Each line starting at the one that contains "- destruct a as [|x a], b" and ending at the one that contains "The program is" must be returned exactly, and the rest of the listing is left out.

--------------------------------------------------

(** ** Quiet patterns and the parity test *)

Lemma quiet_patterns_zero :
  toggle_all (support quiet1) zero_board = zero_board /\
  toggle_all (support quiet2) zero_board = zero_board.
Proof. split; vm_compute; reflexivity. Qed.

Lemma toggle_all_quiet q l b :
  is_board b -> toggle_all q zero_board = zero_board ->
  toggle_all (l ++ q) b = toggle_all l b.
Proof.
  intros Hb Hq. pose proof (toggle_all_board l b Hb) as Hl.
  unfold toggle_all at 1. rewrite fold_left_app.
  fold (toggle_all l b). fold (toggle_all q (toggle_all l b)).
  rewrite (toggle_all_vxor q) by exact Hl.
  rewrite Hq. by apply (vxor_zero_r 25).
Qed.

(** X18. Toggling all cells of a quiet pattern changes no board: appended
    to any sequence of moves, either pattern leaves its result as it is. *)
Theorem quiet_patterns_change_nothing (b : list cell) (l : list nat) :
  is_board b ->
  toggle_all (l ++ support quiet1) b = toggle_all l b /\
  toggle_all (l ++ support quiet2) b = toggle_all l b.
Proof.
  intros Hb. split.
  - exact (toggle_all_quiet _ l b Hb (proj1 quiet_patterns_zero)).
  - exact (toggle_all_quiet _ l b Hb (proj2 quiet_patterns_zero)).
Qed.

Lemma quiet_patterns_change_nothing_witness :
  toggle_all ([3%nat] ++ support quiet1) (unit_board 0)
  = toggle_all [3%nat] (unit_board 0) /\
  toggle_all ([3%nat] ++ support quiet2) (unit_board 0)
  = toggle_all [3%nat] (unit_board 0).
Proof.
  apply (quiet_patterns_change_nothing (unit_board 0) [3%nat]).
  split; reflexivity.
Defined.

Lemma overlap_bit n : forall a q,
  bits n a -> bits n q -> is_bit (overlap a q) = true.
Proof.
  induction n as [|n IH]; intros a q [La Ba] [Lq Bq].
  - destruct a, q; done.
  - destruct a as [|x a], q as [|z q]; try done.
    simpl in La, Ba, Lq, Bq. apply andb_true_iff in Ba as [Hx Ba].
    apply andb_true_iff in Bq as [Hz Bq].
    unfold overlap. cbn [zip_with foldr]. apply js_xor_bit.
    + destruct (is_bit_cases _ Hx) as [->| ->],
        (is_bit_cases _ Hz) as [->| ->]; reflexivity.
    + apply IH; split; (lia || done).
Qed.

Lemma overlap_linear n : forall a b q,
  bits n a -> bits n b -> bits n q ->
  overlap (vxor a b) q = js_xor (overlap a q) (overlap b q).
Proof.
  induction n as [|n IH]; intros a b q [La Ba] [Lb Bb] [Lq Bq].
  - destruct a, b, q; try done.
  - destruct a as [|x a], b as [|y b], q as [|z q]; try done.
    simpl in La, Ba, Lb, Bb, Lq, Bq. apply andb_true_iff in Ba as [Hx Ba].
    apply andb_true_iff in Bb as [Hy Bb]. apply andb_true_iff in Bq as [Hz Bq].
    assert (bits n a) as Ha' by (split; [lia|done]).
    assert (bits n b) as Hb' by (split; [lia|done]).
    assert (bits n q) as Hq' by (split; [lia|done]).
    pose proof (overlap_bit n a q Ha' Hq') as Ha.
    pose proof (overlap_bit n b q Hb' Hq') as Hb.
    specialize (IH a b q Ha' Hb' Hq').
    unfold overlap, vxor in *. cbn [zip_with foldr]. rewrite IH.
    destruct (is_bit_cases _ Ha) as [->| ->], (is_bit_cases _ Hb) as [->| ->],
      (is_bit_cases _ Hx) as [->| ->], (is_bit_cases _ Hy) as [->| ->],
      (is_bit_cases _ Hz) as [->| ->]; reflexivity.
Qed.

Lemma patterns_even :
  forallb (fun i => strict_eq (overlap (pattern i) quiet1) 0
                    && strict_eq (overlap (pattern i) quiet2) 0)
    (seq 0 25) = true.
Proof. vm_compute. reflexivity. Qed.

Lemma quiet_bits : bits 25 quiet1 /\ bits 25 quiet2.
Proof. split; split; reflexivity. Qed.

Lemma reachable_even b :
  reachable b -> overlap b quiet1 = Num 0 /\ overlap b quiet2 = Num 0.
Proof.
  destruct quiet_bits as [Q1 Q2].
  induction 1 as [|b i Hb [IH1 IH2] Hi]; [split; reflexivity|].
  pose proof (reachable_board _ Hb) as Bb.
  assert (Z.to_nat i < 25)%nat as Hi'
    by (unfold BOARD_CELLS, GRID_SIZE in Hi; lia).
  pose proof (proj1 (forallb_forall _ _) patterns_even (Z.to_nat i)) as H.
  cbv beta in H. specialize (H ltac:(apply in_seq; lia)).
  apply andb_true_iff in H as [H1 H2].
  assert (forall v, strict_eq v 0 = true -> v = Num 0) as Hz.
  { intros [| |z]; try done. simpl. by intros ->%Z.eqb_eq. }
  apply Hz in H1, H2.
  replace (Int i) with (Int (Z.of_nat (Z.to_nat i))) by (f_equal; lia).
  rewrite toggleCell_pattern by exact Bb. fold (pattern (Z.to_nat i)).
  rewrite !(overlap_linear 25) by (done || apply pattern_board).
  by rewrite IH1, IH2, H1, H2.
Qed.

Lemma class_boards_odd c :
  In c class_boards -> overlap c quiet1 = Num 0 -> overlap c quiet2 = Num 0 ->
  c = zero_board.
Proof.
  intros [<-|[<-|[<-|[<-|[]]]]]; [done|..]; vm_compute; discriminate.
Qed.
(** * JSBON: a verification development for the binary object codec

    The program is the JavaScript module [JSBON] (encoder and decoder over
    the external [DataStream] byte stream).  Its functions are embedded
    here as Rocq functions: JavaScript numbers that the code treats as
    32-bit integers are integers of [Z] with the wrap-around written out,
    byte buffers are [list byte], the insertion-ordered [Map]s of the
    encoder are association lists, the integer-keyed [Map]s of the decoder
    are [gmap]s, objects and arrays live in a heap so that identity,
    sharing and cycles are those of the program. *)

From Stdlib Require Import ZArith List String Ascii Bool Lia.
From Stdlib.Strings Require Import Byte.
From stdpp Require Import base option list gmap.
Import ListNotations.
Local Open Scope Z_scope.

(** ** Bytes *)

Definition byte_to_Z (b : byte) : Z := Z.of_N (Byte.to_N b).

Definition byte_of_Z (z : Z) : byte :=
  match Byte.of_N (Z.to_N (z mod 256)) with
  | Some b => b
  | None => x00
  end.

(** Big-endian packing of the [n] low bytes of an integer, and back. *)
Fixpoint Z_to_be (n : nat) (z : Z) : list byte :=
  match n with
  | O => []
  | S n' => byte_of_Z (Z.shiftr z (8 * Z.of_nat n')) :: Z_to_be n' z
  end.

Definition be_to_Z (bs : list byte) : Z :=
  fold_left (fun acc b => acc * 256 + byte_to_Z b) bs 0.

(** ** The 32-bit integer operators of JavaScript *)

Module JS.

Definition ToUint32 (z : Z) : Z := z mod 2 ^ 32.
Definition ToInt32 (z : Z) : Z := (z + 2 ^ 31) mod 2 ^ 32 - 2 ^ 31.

--------------------------------------------------

- _Answer space_
  - destruct a as [|x a], b as [|y b], q as [|z q]; try done.
    simpl in La, Ba, Lb, Bb, Lq, Bq. apply andb_true_iff in Ba as [Hx Ba].
    apply andb_true_iff in Bb as [Hy Bb]. apply andb_true_iff in Bq as [Hz Bq].
    assert (bits n a) as Ha' by (split; [lia|done]).
    assert (bits n b) as Hb' by (split; [lia|done]).
    assert (bits n q) as Hq' by (split; [lia|done]).
    pose proof (overlap_bit n a q Ha' Hq') as Ha.
    pose proof (overlap_bit n b q Hb' Hq') as Hb.
    specialize (IH a b q Ha' Hb' Hq').
    unfold overlap, vxor in *. cbn [zip_with foldr]. rewrite IH.
    destruct (is_bit_cases _ Ha) as [->| ->], (is_bit_cases _ Hb) as [->| ->],
      (is_bit_cases _ Hx) as [->| ->], (is_bit_cases _ Hy) as [->| ->],
      (is_bit_cases _ Hz) as [->| ->]; reflexivity.
Qed.

Lemma patterns_even :
  forallb (fun i => strict_eq (overlap (pattern i) quiet1) 0
                    && strict_eq (overlap (pattern i) quiet2) 0)
    (seq 0 25) = true.
Proof. vm_compute. reflexivity. Qed.

Lemma quiet_bits : bits 25 quiet1 /\ bits 25 quiet2.
Proof. split; split; reflexivity. Qed.

Lemma reachable_even b :
  reachable b -> overlap b quiet1 = Num 0 /\ overlap b quiet2 = Num 0.
Proof.
  destruct quiet_bits as [Q1 Q2].
  induction 1 as [|b i Hb [IH1 IH2] Hi]; [split; reflexivity|].
  pose proof (reachable_board _ Hb) as Bb.
  assert (Z.to_nat i < 25)%nat as Hi'
    by (unfold BOARD_CELLS, GRID_SIZE in Hi; lia).
  pose proof (proj1 (forallb_forall _ _) patterns_even (Z.to_nat i)) as H.
  cbv beta in H. specialize (H ltac:(apply in_seq; lia)).
  apply andb_true_iff in H as [H1 H2].
  assert (forall v, strict_eq v 0 = true -> v = Num 0) as Hz.
  { intros [| |z]; try done. simpl. by intros ->%Z.eqb_eq. }
  apply Hz in H1, H2.
  replace (Int i) with (Int (Z.of_nat (Z.to_nat i))) by (f_equal; lia).
  rewrite toggleCell_pattern by exact Bb. fold (pattern (Z.to_nat i)).
  rewrite !(overlap_linear 25) by (done || apply pattern_board).
  by rewrite IH1, IH2, H1, H2.
Qed.

Lemma class_boards_odd c :
  In c class_boards -> overlap c quiet1 = Num 0 -> overlap c quiet2 = Num 0 ->
  c = zero_board.
Proof.
  intros [<-|[<-|[<-|[<-|[]]]]]; [done|..]; vm_compute; discriminate.
Qed.
(** * JSBON: a verification development for the binary object codec

    The program is the JavaScript module [JSBON] (encoder and decoder over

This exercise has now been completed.